Celle-ci la conduisit jusqu'à la porte du salon situé à l'étage inférieur.
Maman Léo aurait voulu la route plus longue, car elle avait grand besoin de se recueillir.
Pour comprendre ce qui était en elle, il faut entrer dans sa situation morale, et ne point oublier le milieu où se passait sa vie ordinaire.
Elle venait d'éprouver, sans secousse apparente, puisqu'elle avait été forcée de supprimer toute marque extérieure d'émotion, un des chocs les plus violents que puisse subir une créature humaine.
D'autres à sa place auraient eu pour sauvegarde, dans le premier moment du moins, le doute ou l'incrédulité; mais nous l'avons dit bien souvent, au fond de cette pauvre bohème de la foire où Mme veuve Samayoux tenait un rang considérable, les légendes du crime sont connues et en quelque sorte honorées comme pouvaient l'être chez les païens les légendes de la mythologie.

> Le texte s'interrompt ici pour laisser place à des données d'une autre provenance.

(* ===== verification/Ext3Dir.v ===== *)
(** Directories, paths and the mounted file system, [src/kern/fs/ext3/dir.rs] and
    [src/kern/fs/ext3/mod.rs], over the reads of [Ext3]. *)
From S2P Require Import Prelude Word Vfs PageSource Buddy Slab Mem Disk Ext3.

(** * Directory data *)

Record DirEntry := mkDirEntry { inode : Z; rec_len : Z; name_len : Z; file_type : Z }.

Definition dir_entry_of_bytes (b : list Z) : DirEntry :=
  mkDirEntry (field b 0 4) (field b 4 2) (field b 6 1) (field b 7 1).

(** The [while] loop of [find_in_dir_data]; [data] is the whole buffer. *)
Fixpoint find_loop (fuel : nat) (data : list Z) (size off : Z) (name : list Z) : outcome Z :=
  match fuel with
  | O => Crash OutOfFuel
  | S fuel' =>
      if off ⊞ 8 <=? size then
        e ← raw_read data off 8;
        let entry := dir_entry_of_bytes e in
        if rec_len entry =? 0 then Ret 0
        else if negb (inode entry =? 0) && (name_len entry =? zlen name) then
          entry_name ← raw_read data (off ⊞ 8) (name_len entry);
          if decide (entry_name = name) then Ret (inode entry)
          else find_loop fuel' data size (off ⊞ rec_len entry) name
        else find_loop fuel' data size (off ⊞ rec_len entry) name
      else Ret 0
  end.

(** Every round advances by at least one byte. *)
Definition dir_fuel (data : list Z) : nat := S (length data).

Definition find_in_dir_data (data : list Z) (size : Z) (name : list Z) : outcome Z :=
  find_loop (dir_fuel data) data size 0 name.

(** The loop of [for_each_entry]; the callback updates a state. *)
Fixpoint each_loop {S} (fuel : nat) (data : list Z) (size off : Z)
    (f : list Z -> Z -> Z -> S -> S) (s : S) : outcome S :=
  match fuel with
  | O => Crash OutOfFuel
  | Datatypes.S fuel' =>
      if off ⊞ 8 <=? size then
        e ← raw_read data off 8;
        let entry := dir_entry_of_bytes e in
        if rec_len entry =? 0 then Ret s
        else if negb (inode entry =? 0) then
          entry_name ← raw_read data (off ⊞ 8) (name_len entry);
          each_loop fuel' data size (off ⊞ rec_len entry) f (f entry_name (inode entry) (file_type entry) s)
        else each_loop fuel' data size (off ⊞ rec_len entry) f s
      else Ret s
  end.

(** [s.split('/')] *)
Fixpoint split_slash (s : list Z) : list (list Z) :=
  match s with
  | [] => [[]]
  | c :: s =>
      if c =? 47 then [] :: split_slash s
      else match split_slash s with
           | w :: ws => (c :: w) :: ws
           | [] => [[c]]
           end
  end.

(** * The file system *)

Section dir.
Context {H D : Type} {HO : HeapOps H} {DO : Disk D}.

Definition lookup (port : Z) (sb : Superblock) (dir_inode : Inode) (name : list Z) : M H D Z :=
  if negb (Z.land (i_mode dir_inode) S_IFMT =? S_IFDIR) then mret 0
  else
    r ← read_inode_data port sb dir_inode;
    match r with
    | None => mret 0
    | Some (p, data) =>
        let size := zlen data in
        result ← lift (find_in_dir_data data size name);
        _ ← m_kfree p size;
        mret result
    end.

(** The loop of [resolve_path] over the components. *)
Fixpoint resolve_loop (components : list (list Z)) (port : Z) (sb : Superblock) (current_ino : Z)
    : M H D Z :=
  match components with
  | [] => mret current_ino
  | component :: rest =>
      if bool_decide (component = []) || bool_decide (component = [46])
      then resolve_loop rest port sb current_ino
      else
        r ← read_inode port sb current_ino;
        match r with
        | None => mret 0
        | Some (ino_ptr, ino_ref) =>
            found ← lookup port sb ino_ref component;
            let alloc := inode_alloc_size (inode_size sb) in
            _ ← m_kfree ino_ptr alloc;
            if found =? 0 then mret 0 else resolve_loop rest port sb found
        end
  end.

Definition resolve_path (port : Z) (sb : Superblock) (start_ino : Z) (path : list Z) : M H D Z :=
  let path := trim_start_matches slash path in
  if decide (path = []) then mret start_ino
  else resolve_loop (split_slash path) port sb start_ino.

Definition for_each_entry {S} (port : Z) (sb : Superblock) (dir_inode : Inode)
    (f : list Z -> Z -> Z -> S -> S) (s : S) : M H D S :=
  if negb (Z.land (i_mode dir_inode) S_IFMT =? S_IFDIR) then mret s
  else
    r ← read_inode_data port sb dir_inode;
    match r with
    | None => mret s
    | Some (p, data) =>
        let size := zlen data in
        s ← lift (each_loop (dir_fuel data) data size 0 f s);
        _ ← m_kfree p size;
        mret s
    end.

(** The superblock's buffer and contents. *)
Record Ext3 := mkExt3 { port : Z; sb_ptr : Z; sb : Superblock }.

Definition mount (port : Z) : M H D (option Ext3) :=
  r ← read_superblock port;
  match r with
  | None => mret None
  | Some (p, s) => mret (Some (mkExt3 port p s))
  end.

Definition unmount (fs : Ext3) : M H D unit :=
  if negb (sb_ptr fs =? 0) then m_kfree (sb_ptr fs) 4096 else mret tt.

Definition read_file (fs : Ext3) (path : list Z) : M H D (option (Z * list Z)) :=
  ino_num ← resolve_path (port fs) (sb fs) ROOT_INO path;
  if ino_num =? 0 then mret None
  else
    r ← read_inode (port fs) (sb fs) ino_num;
    match r with
    | None => mret None
    | Some (ino_ptr, ino_ref) =>
        let alloc := inode_alloc_size (inode_size (sb fs)) in
        if negb (is_file ino_ref) then _ ← m_kfree ino_ptr alloc; mret None
        else
          result ← read_inode_data (port fs) (sb fs) ino_ref;
          _ ← m_kfree ino_ptr alloc;
          mret result
    end.

Definition exists_ (fs : Ext3) (path : list Z) : M H D bool :=
  n ← resolve_path (port fs) (sb fs) ROOT_INO path; mret (negb (n =? 0)).

Definition list_dir {S} (fs : Ext3) (path : list Z) (f : list Z -> Z -> Z -> S -> S) (s : S) : M H D S :=
  let entries ino_num :=
    r ← read_inode (port fs) (sb fs) ino_num;
    match r with
    | None => mret s
    | Some (ino_ptr, ino_ref) =>
        s ← for_each_entry (port fs) (sb fs) ino_ref f s;
        _ ← m_kfree ino_ptr (inode_alloc_size (inode_size (sb fs)));
        mret s
    end in
  if bool_decide (path = []) || bool_decide (path = slash) then entries ROOT_INO
  else
    n ← resolve_path (port fs) (sb fs) ROOT_INO path;
    if n =? 0 then mret s else entries n.
End dir.

(** * A directory block is read as the entries it was made of *)

Record Item := mkItem { it_ino : Z; it_type : Z; it_name : list Z; it_pad : list Z }.

Definition it_rec (it : Item) : Z := 8 + zlen (it_name it) + zlen (it_pad it).

Definition encode (it : Item) : list Z :=
  (to_le 4 (it_ino it) ++ to_le 2 (it_rec it) ++ [zlen (it_name it); it_type it])
  ++ it_name it ++ it_pad it.

Definition dir_of (items : list Item) : list Z := mjoin (encode <$> items).

Record item_ok (it : Item) : Prop := {
  ok_ino : in_word 32 (it_ino it);
  ok_rec : it_rec it < 2 ^ 16;
  ok_name : zlen (it_name it) < 256;
}.

(** The first entry in use with this name; 0 when there is none. *)
Fixpoint spec_find (items : list Item) (name : list Z) : Z :=
  match items with
  | [] => 0
  | it :: items =>
      if negb (it_ino it =? 0) && bool_decide (it_name it = name) then it_ino it
      else spec_find items name
  end.

Definition spec_each {S} (f : list Z -> Z -> Z -> S -> S) (items : list Item) (s : S) : S :=
  fold_left (fun s it => if it_ino it =? 0 then s else f (it_name it) (it_ino it) (it_type it) s) items s.

Definition entry_of (it : Item) : DirEntry :=
  mkDirEntry (it_ino it) (it_rec it) (zlen (it_name it)) (it_type it).

Lemma encode_len it : zlen (encode it) = it_rec it.
Proof. unfold encode, it_rec, zlen. rewrite !length_app, !to_le_length. simpl. lia. Qed.

Lemma it_rec_pos it : 8 <= it_rec it.
Proof. unfold it_rec. pose proof (zlen_nonneg (it_name it)). pose proof (zlen_nonneg (it_pad it)). lia. Qed.

(** The header and the name of the entry after [pre]. *)
Lemma read_entry data pre it rest off : item_ok it -> data = pre ++ encode it ++ rest -> off = zlen pre ->
  exists e, raw_read data off 8 = Ret e /\ dir_entry_of_bytes e = entry_of it /\
    raw_read data (off + 8) (zlen (it_name it)) = Ret (it_name it) /\
    off + it_rec it <= zlen data.
Proof.
  intros [Hi Hr Hn] Hd Ho. set (e := to_le 4 (it_ino it) ++ to_le 2 (it_rec it) ++ [zlen (it_name it); it_type it]).
  exists e. pose proof (zlen_nonneg rest) as Hrest. split; [|split; [|split]].
  - eapply (raw_read_mid _ pre e (it_name it ++ it_pad it ++ rest)); [|done|done].
    rewrite Hd. unfold encode. fold e. by rewrite <- !app_assoc.
  - change (dir_entry_of_bytes e) with (mkDirEntry (from_le (to_le 4 (it_ino it)))
      (from_le (to_le 2 (it_rec it))) (from_le [zlen (it_name it)]) (from_le [it_type it])).
    pose proof (it_rec_pos it). rewrite !from_le_to_le; [|split; [lia | exact Hr] | exact Hi].
    unfold entry_of. f_equal; simpl; lia.
  - eapply (raw_read_mid _ (pre ++ e) (it_name it) (it_pad it ++ rest)); [| | done].
    + rewrite Hd. unfold encode. fold e. by rewrite <- !app_assoc.
    + rewrite zlen_app. subst off. unfold e, zlen. rewrite !length_app, !to_le_length. simpl. lia.
  - rewrite Hd, !zlen_app, encode_len. lia.
Qed.

Lemma find_entry_spec data pre items fuel name : Forall item_ok items -> data = pre ++ dir_of items ->
  zlen data < 2 ^ 62 -> (length items < fuel)%nat ->
  find_loop fuel data (zlen data) (zlen pre) name = Ret (spec_find items name).
Proof.
  intros Hok. revert pre fuel. induction Hok as [|it items Hit Hok IH]; intros pre fuel Hd Hlen Hfuel;
    (destruct fuel as [|fuel]; [lia|]); cbn [find_loop]; pose proof (zlen_nonneg pre) as Hp.
  - unfold dir_of in Hd. simpl in Hd. rewrite app_nil_r in Hd. subst data.
    rewrite wadd_small by (unfold in_word; lia). by decide_tests.
  - unfold dir_of in Hd. simpl in Hd. fold (dir_of items) in Hd.
    destruct (read_entry data pre it (dir_of items) (zlen pre) Hit Hd eq_refl) as (e & He & Hent & Hnm & Hle).
    pose proof (it_rec_pos it) as Hrec. rewrite !wadd_small by (unfold in_word; lia). decide_tests.
    rewrite He, bind_ret, Hent. cbn [rec_len inode name_len entry_of]. decide_tests.
    rewrite ?(wadd_small 64 (zlen pre) (it_rec it)) by (unfold in_word; lia).
    assert (find_loop fuel data (zlen data) (zlen pre + it_rec it) name = Ret (spec_find items name)) as Hnext.
    { rewrite <- encode_len, <- zlen_app. apply IH; [by rewrite <- app_assoc | done | simpl in Hfuel; lia]. }
    cbn [spec_find]. destruct (it_ino it =? 0); simpl; [done|].
    destruct (Z.eqb_spec (zlen (it_name it)) (zlen name)) as [He'|He'].
    + rewrite Hnm, bind_ret. destruct (decide (it_name it = name)) as [E|E].
      * by rewrite bool_decide_eq_true_2.
      * by rewrite bool_decide_eq_false_2.
    + rewrite bool_decide_eq_false_2 by congruence. done.
Qed.

Lemma each_entry_spec {S} data pre items fuel (f : list Z -> Z -> Z -> S -> S) (s : S) :
  Forall item_ok items -> data = pre ++ dir_of items ->
  zlen data < 2 ^ 62 -> (length items < fuel)%nat ->
  each_loop fuel data (zlen data) (zlen pre) f s = Ret (spec_each f items s).
Proof.
  intros Hok. revert pre fuel s. induction Hok as [|it items Hit Hok IH]; intros pre fuel s Hd Hlen Hfuel;
    (destruct fuel as [|fuel]; [lia|]); cbn [each_loop]; pose proof (zlen_nonneg pre) as Hp.
  - unfold dir_of in Hd. simpl in Hd. rewrite app_nil_r in Hd. subst data.
    rewrite wadd_small by (unfold in_word; lia). by decide_tests.
  - unfold dir_of in Hd. simpl in Hd. fold (dir_of items) in Hd.
    destruct (read_entry data pre it (dir_of items) (zlen pre) Hit Hd eq_refl) as (e & He & Hent & Hnm & Hle).
    pose proof (it_rec_pos it) as Hrec. rewrite !wadd_small by (unfold in_word; lia). decide_tests.
    rewrite He, bind_ret, Hent. cbn [rec_len inode name_len file_type entry_of]. decide_tests.
    rewrite ?(wadd_small 64 (zlen pre) (it_rec it)) by (unfold in_word; lia).
    assert (forall s, each_loop fuel data (zlen data) (zlen pre + it_rec it) f s = Ret (spec_each f items s)) as Hnext.
    { intros s'. rewrite <- encode_len, <- zlen_app. apply IH; [by rewrite <- app_assoc | done | simpl in Hfuel; lia]. }
    unfold spec_each. cbn [fold_left]. destruct (it_ino it =? 0); simpl; [apply Hnext|].
    rewrite Hnm, bind_ret. apply Hnext.
Qed.

Lemma dir_len items : Z.of_nat (length items) <= zlen (dir_of items).
Proof.
  induction items as [|it items IH]; [done|].
  change (dir_of (it :: items)) with (encode it ++ dir_of items).
  rewrite zlen_app, encode_len. pose proof (it_rec_pos it). simpl length. lia.
Qed.

Lemma dir_fuel_enough items : (length items < dir_fuel (dir_of items))%nat.
Proof. pose proof (dir_len items). unfold dir_fuel, zlen in *. lia. Qed.

Lemma find_in_dir_spec items name : Forall item_ok items -> zlen (dir_of items) < 2 ^ 62 ->
  find_in_dir_data (dir_of items) (zlen (dir_of items)) name = Ret (spec_find items name).
Proof.
  intros Hok Hlen. unfold find_in_dir_data. change 0 with (zlen (@nil Z)).
  apply (find_entry_spec _ []); [done | done | done | apply dir_fuel_enough].
Qed.

Lemma spec_find_word items name : Forall item_ok items -> in_word 32 (spec_find items name).
Proof.
  induction 1 as [|it items Hit Hok IH]; [by split|]. cbn [spec_find].
  destruct (_ && _); [apply Hit | done].
Qed.

(** * Paths *)

(** An absolute path from its components. *)
Definition path_of (cs : list (list Z)) : list Z := mjoin ((fun c => 47 :: c) <$> cs).

Record name_ok (c : list Z) : Prop := {
  name_plain : Forall (fun b => b <> 47) c;
  name_nonempty : c <> [];
  name_not_dot : c <> [46];
}.

Lemma split_plain c : Forall (fun b => b <> 47) c -> split_slash c = [c].
Proof.
  induction 1 as [|b c Hb Hc IH]; [done|]. simpl. rewrite (proj2 (Z.eqb_neq b 47) Hb). by rewrite IH.
Qed.

Lemma split_app c s : Forall (fun b => b <> 47) c -> split_slash (c ++ 47 :: s) = c :: split_slash s.
Proof.
  induction 1 as [|b c Hb Hc IH]; [done|]. simpl. rewrite (proj2 (Z.eqb_neq b 47) Hb). by rewrite IH.
Qed.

Ces sombres poèmes du crime impossible courent non seulement les établissements forains, mais encore toutes les mansardes et toutes les masures d'où sort le public qui fait vivre la foire.
Dans les veillées de ces campagnes bizarres qui sont dans Paris, mais qui sont en même temps si loin et si fort au-dessous de Paris, il y a des bardes comme en Irlande, des improvisateurs comme à Naples, des troubadours comme il y en avait dans toute l'Europe au Moyen Age.
Et de même que les bardes chantent l'épée, les trouvères la lance, c'est toujours le couteau qui est au fond de la sauvage Iliade des rhapsodes de la misère.